(** * CrowdTaskZ: the encrypted-task ledger contract

    A shallow embedding of the Solidity contract [CrowdTaskZ] and the
    properties of its task life cycle.  Storage is a record of finite maps
    (a Solidity mapping read at a missing key gives the zero value), a
    function body is a computation in a state-and-revert monad that follows
    the statements of the source in order, and a transaction either commits
    the state its body produced or reverts to the state it started from. *)

From Stdlib Require Import ZArith String List Lia.
From Stdlib.Strings Require Import Byte.
From stdpp Require Import gmap strings list.

Local Open Scope Z_scope.

(** ** Value types *)

Definition address : Type := Z.
Definition uint256 : Type := Z.
Definition bytes32 : Type := Z.
Definition bytes : Type := list Byte.byte.
(** [euint32] and [externalEuint32] are user-defined value types over
    [bytes32]: a handle to a ciphertext, never the ciphertext itself. *)
Definition euint32 : Type := bytes32.
Definition externalEuint32 : Type := bytes32.

Definition MAX_UINT256 : Z := 2 ^ 256 - 1.

(** ** Structs *)

Record Task : Type := mkTask {
  title : string;
  encryptedData : euint32;
  rewardAmount : uint256;
  deadline : uint256;
  requester : address;
  isActive : bool;
  isCompleted : bool
}.

Record Worker : Type := mkWorker {
  workerAddress : address;
  reputation : uint256;
  completedTasks : uint256
}.

(** The value a mapping returns for a key never written. *)
Definition zeroTask : Task := mkTask EmptyString 0 0 0 0 false false.
Definition zeroWorker : Worker := mkWorker 0 0 0.

Definition set_isCompleted (b : bool) (t : Task) : Task :=
  mkTask (title t) (encryptedData t) (rewardAmount t) (deadline t)
         (requester t) (isActive t) b.
Definition set_isActive (b : bool) (t : Task) : Task :=
  mkTask (title t) (encryptedData t) (rewardAmount t) (deadline t)
         (requester t) b (isCompleted t).
Definition set_completedTasks (n : uint256) (w : Worker) : Worker :=
  mkWorker (workerAddress w) (reputation w) n.
Definition set_reputation (n : uint256) (w : Worker) : Worker :=
  mkWorker (workerAddress w) n (completedTasks w).

(** ** Events and access-control grants

    The three events the contract declares, and the event
    [PublicDecryptionVerified] that [FHE.checkSignatures] emits from the
    calling contract when the signatures verify. *)

Inductive Event : Type :=
| TaskCreated (taskId : string) (requester : address)
| TaskAssigned (taskId : string) (worker : address)
| TaskCompleted (taskId : string) (worker : address)
| PublicDecryptionVerified (handlesList : list bytes32) (abiEncodedCleartexts : bytes).

(** The two calls [createTask] makes to the access-control list of the
    encryption library, kept as a log. *)
Inductive Grant : Type :=
| AllowThis (h : euint32)
| MakePubliclyDecryptable (h : euint32).

(** ** Reverts

    One constructor per [require] message of the contract, one for a revert
    raised inside the encryption library, and one for the arithmetic panic
    of checked [uint256] addition. *)
Inductive Error : Type :=
| TaskAlreadyExists
| InvalidEncryptedInput
| WorkerAlreadyRegistered
| TaskDoesNotExist
| TaskIsNotActive
| TaskAlreadyAssigned
| WorkerNotRegistered
| NotAssignedToThisWorker
| TaskAlreadyCompleted
| TaskDeadlinePassed
| InputVerificationReverted
| InvalidKMSSignatures
| PanicOverflow.

Definition reason (e : Error) : string :=
  match e with
  | TaskAlreadyExists => "Task already exists"
  | InvalidEncryptedInput => "Invalid encrypted input"
  | WorkerAlreadyRegistered => "Worker already registered"
  | TaskDoesNotExist => "Task does not exist"
  | TaskIsNotActive => "Task is not active"
  | TaskAlreadyAssigned => "Task already assigned"
  | WorkerNotRegistered => "Worker not registered"
  | NotAssignedToThisWorker => "Not assigned to this worker"
  | TaskAlreadyCompleted => "Task already completed"
  | TaskDeadlinePassed => "Task deadline passed"
  | InputVerificationReverted => "input verification reverted"
  | InvalidKMSSignatures => "InvalidKMSSignatures()"
  | PanicOverflow => "Panic(0x11)"
  end%string.

(** ** Contract state *)

Record State : Type := mkState {
  tasks : gmap string Task;
  workers : gmap Z Worker;
  taskAssignments : gmap string Z;
  taskIds : list string;
  workerAddresses : list Z;
  log : list Event;
  acl : list Grant
}.

Definition initial : State := mkState ∅ ∅ ∅ [] [] [] [].

(** Mapping reads, with the zero value at a missing key. *)
Definition taskAt (s : State) (k : string) : Task :=
  default zeroTask (tasks s !! k).
Definition workerAt (s : State) (a : address) : Worker :=
  default zeroWorker (workers s !! a).
Definition assigneeOf (s : State) (k : string) : address :=
  default 0 (taskAssignments s !! k).

Definition with_tasks (f : gmap string Task -> gmap string Task) (s : State) : State :=
  mkState (f (tasks s)) (workers s) (taskAssignments s) (taskIds s)
          (workerAddresses s) (log s) (acl s).
Definition with_workers (f : gmap Z Worker -> gmap Z Worker) (s : State) : State :=
  mkState (tasks s) (f (workers s)) (taskAssignments s) (taskIds s)
          (workerAddresses s) (log s) (acl s).
Definition with_taskAssignments (f : gmap string Z -> gmap string Z) (s : State) : State :=
  mkState (tasks s) (workers s) (f (taskAssignments s)) (taskIds s)
          (workerAddresses s) (log s) (acl s).
Definition with_taskIds (f : list string -> list string) (s : State) : State :=
  mkState (tasks s) (workers s) (taskAssignments s) (f (taskIds s))
          (workerAddresses s) (log s) (acl s).
Definition with_workerAddresses (f : list Z -> list Z) (s : State) : State :=
  mkState (tasks s) (workers s) (taskAssignments s) (taskIds s)
          (f (workerAddresses s)) (log s) (acl s).
Definition with_log (f : list Event -> list Event) (s : State) : State :=
  mkState (tasks s) (workers s) (taskAssignments s) (taskIds s)
          (workerAddresses s) (f (log s)) (acl s).
Definition with_acl (f : list Grant -> list Grant) (s : State) : State :=
  mkState (tasks s) (workers s) (taskAssignments s) (taskIds s)
          (workerAddresses s) (log s) (f (acl s)).

(** ** The state-and-revert monad

    A body that reverts stops at the failing statement; the result keeps the
    storage as it stood there, so that what had been written before the
    failure can be told apart from what the transaction rolls back. *)

Inductive Result (A : Type) : Type :=
| Ok (a : A)
| Revert (e : Error) (dirty : State).
Arguments Ok {A} a.
Arguments Revert {A} e dirty.

Definition M (A : Type) : Type := State -> Result (A * State).

Definition ret {A} (a : A) : M A := fun s => Ok (a, s).
Definition bind {A B} (m : M A) (f : A -> M B) : M B :=
  fun s => match m s with
           | Ok (a, s') => f a s'
           | Revert e d => Revert e d
           end.
Definition revert {A} (e : Error) : M A := fun s => Revert e s.
Definition require (b : bool) (e : Error) : M unit :=
  if b then ret tt else revert e.
Definition gets {A} (f : State -> A) : M A := fun s => Ok (f s, s).
Definition modify (f : State -> State) : M unit := fun s => Ok (tt, f s).

(** What a caller of a view sees. *)
Definition view {A} (m : M A) (s : State) : A + Error :=
  match m s with
  | Ok (a, _) => inl a
  | Revert e _ => inr e
  end.

Declare Scope sol_scope.
Delimit Scope sol_scope with sol.
Notation "x <- m ;; k" := (bind m (fun x => k))
  (at level 100, m at next level, k at level 200, right associativity) : sol_scope.
Notation "m ;; k" := (bind m (fun _ => k))
  (at level 100, k at level 200, right associativity) : sol_scope.
Local Open Scope sol_scope.

(** Checked addition of Solidity 0.8: a result above [MAX_UINT256] panics. *)
Definition checked_add (a b : uint256) : M uint256 :=
  if a + b <=? MAX_UINT256 then ret (a + b) else revert PanicOverflow.

Definition emit (e : Event) : M unit := modify (with_log (fun l => l ++ [e])).

(** ** Transaction environment *)

Record Env : Type := mkEnv {
  msg_sender : address;
  block_timestamp : uint256
}.

(** ** The encryption library

    [FHE.sol] is imported, not part of the contract: its functions are the
    operations of this class.  [fromExternal] verifies an input proof for
    the caller and gives the handle, or reverts ([None]); [checkSignatures]
    is the verdict of the signature check: on [true] the library logs
    [PublicDecryptionVerified] with the handles and the clear values and
    returns, on [false] it reverts. *)
Class FHE : Type := {
  fromExternal : address -> externalEuint32 -> bytes -> option euint32;
  isInitialized : euint32 -> bool;
  toBytes32 : euint32 -> bytes32;
  checkSignatures : list bytes32 -> bytes -> bytes -> bool
}.

Section Contract.
Context {fhe : FHE}.

Definition FHE_fromExternal (sender : address) (e : externalEuint32)
    (inputProof : bytes) : M euint32 :=
  match fromExternal sender e inputProof with
  | Some h => ret h
  | None => revert InputVerificationReverted
  end.

Definition FHE_checkSignatures (cts : list bytes32) (abiEncodedResult proof : bytes)
    : M unit :=
  require (checkSignatures cts abiEncodedResult proof) InvalidKMSSignatures ;;
  emit (PublicDecryptionVerified cts abiEncodedResult).

Definition FHE_allowThis (h : euint32) : M unit :=
  modify (with_acl (fun l => l ++ [AllowThis h])).
Definition FHE_makePubliclyDecryptable (h : euint32) : M unit :=
  modify (with_acl (fun l => l ++ [MakePubliclyDecryptable h])).

(** *** Mutating entry points *)

Definition createTask (env : Env) (taskId title' : string)
    (encryptedData' : externalEuint32) (inputProof : bytes)
    (rewardAmount' deadline' : uint256) : M unit :=
  t <- gets (fun s => taskAt s taskId) ;;
  require (String.length (title t) =? 0)%nat TaskAlreadyExists ;;
  h <- FHE_fromExternal (msg_sender env) encryptedData' inputProof ;;
  require (isInitialized h) InvalidEncryptedInput ;;
  h' <- FHE_fromExternal (msg_sender env) encryptedData' inputProof ;;
  modify (with_tasks (insert taskId
    (mkTask title' h' rewardAmount' deadline' (msg_sender env) true false))) ;;
  t1 <- gets (fun s => taskAt s taskId) ;;
  FHE_allowThis (encryptedData t1) ;;
  t2 <- gets (fun s => taskAt s taskId) ;;
  FHE_makePubliclyDecryptable (encryptedData t2) ;;
  modify (with_taskIds (fun l => l ++ [taskId])) ;;
  emit (TaskCreated taskId (msg_sender env)).

Definition registerWorker (env : Env) : M unit :=
  w <- gets (fun s => workerAt s (msg_sender env)) ;;
  require (workerAddress w =? 0) WorkerAlreadyRegistered ;;
  modify (with_workers (insert (msg_sender env)
    (mkWorker (msg_sender env) 0 0))) ;;
  modify (with_workerAddresses (fun l => l ++ [msg_sender env])).

Definition assignTask (env : Env) (taskId : string) : M unit :=
  t <- gets (fun s => taskAt s taskId) ;;
  require (0 <? String.length (title t))%nat TaskDoesNotExist ;;
  t <- gets (fun s => taskAt s taskId) ;;
  require (isActive t) TaskIsNotActive ;;
  a <- gets (fun s => assigneeOf s taskId) ;;
  require (a =? 0) TaskAlreadyAssigned ;;
  w <- gets (fun s => workerAt s (msg_sender env)) ;;
  require (negb (workerAddress w =? 0)) WorkerNotRegistered ;;
  modify (with_taskAssignments (insert taskId (msg_sender env))) ;;
  emit (TaskAssigned taskId (msg_sender env)).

-- -- --

In the listing above, locate the line containing "Definition createTask (env" and the line containing "emit (TaskCreated taskId (msg_sender env)).". Transcribe those two lines and everything between them, exactly as written.

Definition createTask (env : Env) (taskId title' : string)
    (encryptedData' : externalEuint32) (inputProof : bytes)
    (rewardAmount' deadline' : uint256) : M unit :=
  t <- gets (fun s => taskAt s taskId) ;;
  require (String.length (title t) =? 0)%nat TaskAlreadyExists ;;
  h <- FHE_fromExternal (msg_sender env) encryptedData' inputProof ;;
  require (isInitialized h) InvalidEncryptedInput ;;
  h' <- FHE_fromExternal (msg_sender env) encryptedData' inputProof ;;
  modify (with_tasks (insert taskId
    (mkTask title' h' rewardAmount' deadline' (msg_sender env) true false))) ;;
  t1 <- gets (fun s => taskAt s taskId) ;;
  FHE_allowThis (encryptedData t1) ;;
  t2 <- gets (fun s => taskAt s taskId) ;;
  FHE_makePubliclyDecryptable (encryptedData t2) ;;
  modify (with_taskIds (fun l => l ++ [taskId])) ;;
  emit (TaskCreated taskId (msg_sender env)).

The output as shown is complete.